During the war of independence these robber bands rallied round their elected chief, Shandor Bozsa, and actually offered their services to the Hungarian Government, as they desired to take part in the great national struggle. The Provisional Government accepted their services, and they came pouring in from every part of the country. At first they behaved very well, and in fact many of these "irregulars" distinguished themselves by acts of great valour. In the end it was the old story; they soon showed a degree of insubordination that rendered them worse than useless to the regular army. By the time the struggle for independence had found its melancholy ending at Villagos, these fellows were again at their old tricks of horse-stealing and cattle-lifting, and they went so far as to waylay even the honved, the national Hungarian militia. The well-disposed part of the community was powerless to resist the robbers, for after the disastrous events of 1849 the Austrian Government prohibited the possession of firearms, even for hunting purposes, so that villages and towns, one might almost say, were at the mercy of a band of well-armed robbers. The Government were so busy hunting down political conspirators, and hanging, shooting, and imprisoning patriots, that they were indifferent to the increase of brigandage. The statistics of the political persecutions which Hungary suffered at the hands of Austria during the ten years that followed Villagos were significant. Upwards of two thousand persons were sentenced to death, nearly ten times that number were thrown into prison, and almost five thousand Hungarian patriots were driven into exile—amongst the number Deak, the yet-to-be saviour of his country.
But to return to the robbers. They had spread themselves over the whole land; from the forests of Bakony to Transylvania, from the Carpathians to the Danube, no place was free from these desperate marauders. They committed incredible deeds of boldness. On one occasion seven or eight robbers attacked a caravan of thirty waggons in the neighbourhood of Szegedin, the cavalcade being on its way to the fair in that town. The traders were without a single firearm amongst them, so that the fully—armed brigands effected their purpose, though it was broad daylight. Another time they entered a market town in Transylvania and coolly demanded that the broken wheel of their waggon should be mended, threatening to shoot down anybody who offered the slightest opposition. The post was frequently stopped, but it came to be remarked, that though the passengers were generally killed, the drivers escaped. This, together with the fact that the post was always stopped when there were large sums of money in course of transit, led the authorities to suspect that their employes were in collusion with the robbers, and subsequent events proved this to be the case.

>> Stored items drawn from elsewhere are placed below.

Lemma drift_token_read k est :
  parse_drift_token (kind_word k +:+ "-" +:+ strength_word est) = Some (banner_of k, est).
Proof. destruct k as [| |i o|[]], est; by vm_compute. Qed.

Lemma after_clause_no_bar k : plain_kind k -> no_char bar (after_clause k) = true.
Proof.
  destruct k as [| |i [issuer|]|[]]; try (intros _; by vm_compute); intros [(_ & Hi & _) Ho]; cbn [after_clause].
  - by rewrite !no_char_app, Hi, Ho.
  - by rewrite !no_char_app, Hi.
Qed.

(** The signer an identity change names. *)
Definition change_signer (k : RegressionKind) : option (string * option string) :=
  match k with IdentityChange i issuer => Some (i, issuer) | _ => None end.

Lemma after_clause_read k : plain_kind k ->
  (if bool_decide (banner_of k = BkIdentityChange) then parse_signer_reason (after_clause k) else None) = change_signer k.
Proof.
  destruct k as [| |i issuer|[]]; try done. intros [(Hi & _ & _) _]. rewrite bool_decide_eq_true_2 by done.
  cbn [after_clause change_signer]. unfold parse_signer_reason. destruct issuer as [issuer|].
  - assert (strip_prefix "signed by " ("signed by " +:+ i +:+ " via " +:+ issuer) = Some (i +:+ " via " +:+ issuer)) as -> by (by apply strip_prefix_app).
    assert (split_once_str " via " (i +:+ " via " +:+ issuer) = Some (i, issuer)) as E by (exact (split_once_str_first space "via " i issuer Hi)).
    cbn [mbind option_bind]. by rewrite E.
  - assert (strip_prefix "signed by " ("signed by " +:+ i) = Some i) as -> by (by apply strip_prefix_app).
    assert (split_once_str " via " i = None) as E by (exact (split_once_str_absent space "via " i Hi)). cbn [mbind option_bind]. by rewrite E.
Qed.

(** A regression the sweep records is read back whole from its row in the
    decision log: the repository, the kind and strength, the identities the
    baseline knew in order, the new signer with its issuer, the image. *)
Theorem regression_round_trip repo image k est baseline now :
  plain_kind k -> plain_baseline baseline ->
  parse_regression (regression_row repo image k est baseline now) =
  Some (repo, mkRegProps (signing_dom_id "sr" repo) (banner_of k) est (known_before baseline)
                (fst <$> change_signer k) (change_signer k ≫= snd) image).
Proof.
  intros Hk Hb. unfold parse_regression, regression_row, decision_now. cbn [pd_subject pd_signature pd_reason pd_image].
  assert (strip_prefix REGRESSION_SUBJECT_PREFIX (SigningSweep.REGRESSION_SUBJECT_PREFIX +:+ repo) = Some repo) as -> by (by apply strip_prefix_app).
  assert (strip_prefix REGRESSION_STATUS_PREFIX ("regression-" +:+ kind_word k +:+ "-" +:+ strength_word est) =
    Some (kind_word k +:+ "-" +:+ strength_word est)) as -> by (by apply strip_prefix_app).
  cbn [mbind option_bind]. rewrite drift_token_read. cbn [mbind option_bind].
  unfold regression_reason. rewrite split_before_reason by (done || by apply after_clause_no_bar).
  by rewrite after_clause_read.
Qed.

(** ** The enforcement column and the gate *)

Lemma first_wins_lookup {V} (l : list (string * V)) k :
  foldl first_wins ∅ l !! k = snd <$> List.find (fun kv => bool_decide (kv.1 = k)) l.
Proof.
  assert (forall (m : gmap string V), foldl first_wins m l !! k =
    match m !! k with Some v => Some v | None => snd <$> List.find (fun kv => bool_decide (kv.1 = k)) l end) as H.
  { induction l as [|[k' v] l IH]; intros m; [simpl; by destruct (m !! k)|]. cbn [foldl]. rewrite IH. unfold first_wins. cbn [List.find fst snd].
    case_bool_decide as E.
    - subst k'. destruct (m !! k) eqn:Em; [by rewrite Em|by rewrite lookup_insert_eq].
    - destruct (m !! k') eqn:Em; [done|]. by rewrite lookup_insert_ne. }
  rewrite H, lookup_empty. done.
Qed.

Lemma excepted_elem rows image :
  image ∈ excepted_images rows <-> exists q, q ∈ rows /\ is_exception_row q = true /\ pd_image q = image.
Proof.
  unfold excepted_images. rewrite elem_of_list_to_set, list_elem_of_fmap. setoid_rewrite elem_of_filter_b. naive_solver.
Qed.

(** Where every regression row of an image reads alike, so does the column. *)
Lemma regressing_lookup rows image (v : option bool) :
  (forall q, q ∈ rows -> pd_image q = image -> is_regression_row q = true -> exists est, v = Some est /\ regressing_entry q = Some (image, est)) ->
  (is_Some v -> exists q, q ∈ rows /\ pd_image q = image /\ is_regression_row q = true) ->
  regressing_images rows !! image = v.
Proof.
  intros Hall Hex. unfold regressing_images. rewrite first_wins_lookup.
  destruct (List.find _ _) as [[k est]|] eqn:E; simpl.
  - apply find_some in E as [Hin Hk]. apply bool_decide_eq_true_1 in Hk. cbn [fst] in Hk. subst k.
    apply list_elem_of_In, list_elem_of_omap in Hin as (q & Hq%elem_of_filter_b & Hr). destruct Hq as [Hreg Hq].
    assert (pd_image q = image) as Hi.
    { unfold regressing_entry in Hr. apply bind_Some in Hr as (tok & _ & Hr). apply bind_Some in Hr as ([? ?] & _ & Hr).
      apply bind_Some in Hr as (e & _ & Hr). by injection Hr. }
    destruct (Hall q Hq Hi Hreg) as (est' & -> & Hr'). congruence.
  - destruct v as [est|]; [|done]. destruct (Hex ltac:(by eexists)) as (q & Hq & Hi & Hreg).
    destruct (Hall q Hq Hi Hreg) as (est' & [= <-] & Hr). exfalso.
    pose proof (find_none _ _ E (image, est)) as Hn. cbn [fst] in Hn. rewrite bool_decide_eq_true_2 in Hn by done. discriminate Hn.
    apply list_elem_of_In, list_elem_of_omap. exists q. split; [|done]. by apply elem_of_filter_b.
Qed.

When the hostility of Austria had somewhat cooled down, the dangerous up-growth of these robber bands attracted the serious attention of the Government, and not only gendarmerie but military force were employed against them. The officials to a man were Germans and Bohemians, indifferently honest, and hated by the peasantry, who, after all, preferred a Hungarian robber to an Austrian official. The consequence was that they were not by any means very ready to depose against the "poor lads," and the Government found themselves unequal to cope with the difficulty, so things went from bad to worse.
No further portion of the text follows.